Your answer is the lines below, exactly, from the one that contains "-- destruct (parse_int_or_none" through the one that contains "destruct row as [[tid rid]", both included.

--- SUPPLIED RECORDS ---

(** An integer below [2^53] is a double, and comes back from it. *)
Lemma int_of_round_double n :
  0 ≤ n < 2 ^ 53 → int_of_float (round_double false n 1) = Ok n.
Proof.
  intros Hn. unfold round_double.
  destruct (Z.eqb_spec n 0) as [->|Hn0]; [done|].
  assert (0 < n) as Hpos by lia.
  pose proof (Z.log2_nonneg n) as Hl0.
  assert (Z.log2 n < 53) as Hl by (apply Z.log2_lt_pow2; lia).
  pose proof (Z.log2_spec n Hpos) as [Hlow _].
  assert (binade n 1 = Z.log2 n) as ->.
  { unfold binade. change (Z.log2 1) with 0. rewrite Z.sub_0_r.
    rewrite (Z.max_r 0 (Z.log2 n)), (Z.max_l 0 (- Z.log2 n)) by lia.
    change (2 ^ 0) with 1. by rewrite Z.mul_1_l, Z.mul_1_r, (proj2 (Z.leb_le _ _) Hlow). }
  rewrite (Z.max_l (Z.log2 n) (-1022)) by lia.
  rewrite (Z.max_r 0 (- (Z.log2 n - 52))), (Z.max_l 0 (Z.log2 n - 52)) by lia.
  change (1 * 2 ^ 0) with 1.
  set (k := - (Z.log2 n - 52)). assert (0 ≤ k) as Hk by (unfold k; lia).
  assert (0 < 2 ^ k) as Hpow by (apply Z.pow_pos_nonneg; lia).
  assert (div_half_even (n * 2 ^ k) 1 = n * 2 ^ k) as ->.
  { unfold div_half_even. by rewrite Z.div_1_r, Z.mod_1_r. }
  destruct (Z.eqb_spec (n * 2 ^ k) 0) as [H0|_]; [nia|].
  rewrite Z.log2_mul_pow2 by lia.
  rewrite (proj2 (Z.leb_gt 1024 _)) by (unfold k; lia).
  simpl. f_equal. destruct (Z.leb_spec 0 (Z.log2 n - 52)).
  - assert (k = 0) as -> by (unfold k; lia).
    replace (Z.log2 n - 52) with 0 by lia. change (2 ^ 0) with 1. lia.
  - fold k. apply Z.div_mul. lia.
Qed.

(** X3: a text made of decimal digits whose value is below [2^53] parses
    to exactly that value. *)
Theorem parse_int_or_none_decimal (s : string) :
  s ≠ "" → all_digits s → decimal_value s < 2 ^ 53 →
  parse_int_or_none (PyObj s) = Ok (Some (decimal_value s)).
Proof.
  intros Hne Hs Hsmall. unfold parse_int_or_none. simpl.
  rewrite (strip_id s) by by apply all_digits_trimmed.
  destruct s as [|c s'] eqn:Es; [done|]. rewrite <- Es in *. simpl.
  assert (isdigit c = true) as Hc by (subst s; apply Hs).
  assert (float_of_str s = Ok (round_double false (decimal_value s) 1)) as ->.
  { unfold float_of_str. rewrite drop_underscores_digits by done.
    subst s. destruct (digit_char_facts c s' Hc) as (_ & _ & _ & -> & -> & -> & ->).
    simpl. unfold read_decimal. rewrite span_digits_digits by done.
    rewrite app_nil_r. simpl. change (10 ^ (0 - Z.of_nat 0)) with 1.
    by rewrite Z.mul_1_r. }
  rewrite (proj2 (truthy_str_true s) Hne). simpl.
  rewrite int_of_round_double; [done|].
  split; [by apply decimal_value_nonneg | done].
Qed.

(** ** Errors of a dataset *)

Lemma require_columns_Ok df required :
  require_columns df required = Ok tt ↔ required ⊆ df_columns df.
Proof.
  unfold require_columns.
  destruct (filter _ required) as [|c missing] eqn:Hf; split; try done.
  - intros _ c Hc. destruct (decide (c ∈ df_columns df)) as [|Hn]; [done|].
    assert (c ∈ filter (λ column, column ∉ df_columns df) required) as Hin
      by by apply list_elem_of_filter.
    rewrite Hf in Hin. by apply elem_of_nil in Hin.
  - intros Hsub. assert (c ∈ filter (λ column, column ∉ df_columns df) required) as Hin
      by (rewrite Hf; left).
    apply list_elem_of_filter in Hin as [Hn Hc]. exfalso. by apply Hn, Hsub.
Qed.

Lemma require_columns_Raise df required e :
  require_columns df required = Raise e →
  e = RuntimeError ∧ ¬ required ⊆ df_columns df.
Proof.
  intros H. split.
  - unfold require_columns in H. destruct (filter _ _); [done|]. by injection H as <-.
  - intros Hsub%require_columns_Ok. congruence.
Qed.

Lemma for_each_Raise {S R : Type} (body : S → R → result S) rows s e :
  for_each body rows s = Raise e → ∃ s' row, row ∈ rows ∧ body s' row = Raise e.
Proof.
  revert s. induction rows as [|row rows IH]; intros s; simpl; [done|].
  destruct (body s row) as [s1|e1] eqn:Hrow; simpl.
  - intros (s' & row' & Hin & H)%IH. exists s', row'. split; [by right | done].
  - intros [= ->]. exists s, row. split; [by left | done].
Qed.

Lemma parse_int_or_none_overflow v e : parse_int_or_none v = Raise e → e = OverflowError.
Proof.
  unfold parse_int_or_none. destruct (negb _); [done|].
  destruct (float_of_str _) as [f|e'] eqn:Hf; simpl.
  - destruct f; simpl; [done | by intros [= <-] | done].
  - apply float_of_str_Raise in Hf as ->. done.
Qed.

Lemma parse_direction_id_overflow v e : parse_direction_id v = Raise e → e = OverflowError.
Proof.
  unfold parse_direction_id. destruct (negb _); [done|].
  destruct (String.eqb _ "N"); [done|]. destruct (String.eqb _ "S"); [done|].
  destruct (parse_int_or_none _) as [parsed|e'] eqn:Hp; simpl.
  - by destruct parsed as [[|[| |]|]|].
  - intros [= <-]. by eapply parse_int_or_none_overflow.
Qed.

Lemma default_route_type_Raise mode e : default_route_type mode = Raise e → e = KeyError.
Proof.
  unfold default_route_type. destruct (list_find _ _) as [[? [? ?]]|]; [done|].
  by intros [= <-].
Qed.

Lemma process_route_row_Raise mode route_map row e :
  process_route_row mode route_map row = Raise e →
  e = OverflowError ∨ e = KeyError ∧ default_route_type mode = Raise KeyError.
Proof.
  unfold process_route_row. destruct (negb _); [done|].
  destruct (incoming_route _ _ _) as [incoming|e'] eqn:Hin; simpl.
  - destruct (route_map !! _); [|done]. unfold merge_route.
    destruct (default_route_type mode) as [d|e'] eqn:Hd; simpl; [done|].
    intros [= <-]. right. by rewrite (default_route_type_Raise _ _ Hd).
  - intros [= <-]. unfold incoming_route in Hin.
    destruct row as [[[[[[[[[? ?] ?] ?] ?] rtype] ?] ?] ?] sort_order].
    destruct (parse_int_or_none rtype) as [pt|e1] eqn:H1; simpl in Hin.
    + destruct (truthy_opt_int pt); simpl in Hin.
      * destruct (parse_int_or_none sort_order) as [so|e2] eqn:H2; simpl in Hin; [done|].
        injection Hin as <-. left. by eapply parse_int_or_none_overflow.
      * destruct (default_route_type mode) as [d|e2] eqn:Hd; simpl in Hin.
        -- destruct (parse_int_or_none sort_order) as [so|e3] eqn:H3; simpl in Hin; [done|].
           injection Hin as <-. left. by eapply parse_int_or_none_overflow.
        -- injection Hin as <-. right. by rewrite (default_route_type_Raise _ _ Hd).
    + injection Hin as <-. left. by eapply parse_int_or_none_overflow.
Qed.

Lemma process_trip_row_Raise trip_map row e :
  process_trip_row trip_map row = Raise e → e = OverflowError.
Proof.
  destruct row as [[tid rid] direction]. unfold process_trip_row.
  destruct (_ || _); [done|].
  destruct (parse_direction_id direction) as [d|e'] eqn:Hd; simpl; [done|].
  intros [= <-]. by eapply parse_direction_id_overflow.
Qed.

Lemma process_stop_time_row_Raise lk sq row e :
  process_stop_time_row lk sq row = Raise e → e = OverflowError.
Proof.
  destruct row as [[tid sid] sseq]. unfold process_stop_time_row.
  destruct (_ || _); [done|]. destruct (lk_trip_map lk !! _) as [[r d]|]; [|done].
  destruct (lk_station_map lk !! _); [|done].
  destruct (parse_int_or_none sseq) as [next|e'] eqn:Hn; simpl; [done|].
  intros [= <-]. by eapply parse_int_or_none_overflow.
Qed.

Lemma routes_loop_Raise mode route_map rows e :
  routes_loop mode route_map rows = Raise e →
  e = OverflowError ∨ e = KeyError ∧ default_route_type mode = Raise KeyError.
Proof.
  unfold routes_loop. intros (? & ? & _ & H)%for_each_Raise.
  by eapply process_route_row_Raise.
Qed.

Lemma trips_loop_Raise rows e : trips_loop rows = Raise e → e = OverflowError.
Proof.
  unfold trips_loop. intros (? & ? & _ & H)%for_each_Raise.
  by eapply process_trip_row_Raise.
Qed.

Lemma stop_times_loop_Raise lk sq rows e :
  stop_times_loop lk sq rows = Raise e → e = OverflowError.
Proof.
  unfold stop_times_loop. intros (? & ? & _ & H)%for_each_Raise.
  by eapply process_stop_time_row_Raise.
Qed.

---

ANSWER TO THIS EXERCISE:
        -- destruct (parse_int_or_none sort_order) as [so|e3] eqn:H3; simpl in Hin; [done|].
           injection Hin as <-. left. by eapply parse_int_or_none_overflow.
        -- injection Hin as <-. right. by rewrite (default_route_type_Raise _ _ Hd).
    + injection Hin as <-. left. by eapply parse_int_or_none_overflow.
Qed.

Lemma process_trip_row_Raise trip_map row e :
  process_trip_row trip_map row = Raise e → e = OverflowError.
Proof.
  destruct row as [[tid rid] direction]. unfold process_trip_row.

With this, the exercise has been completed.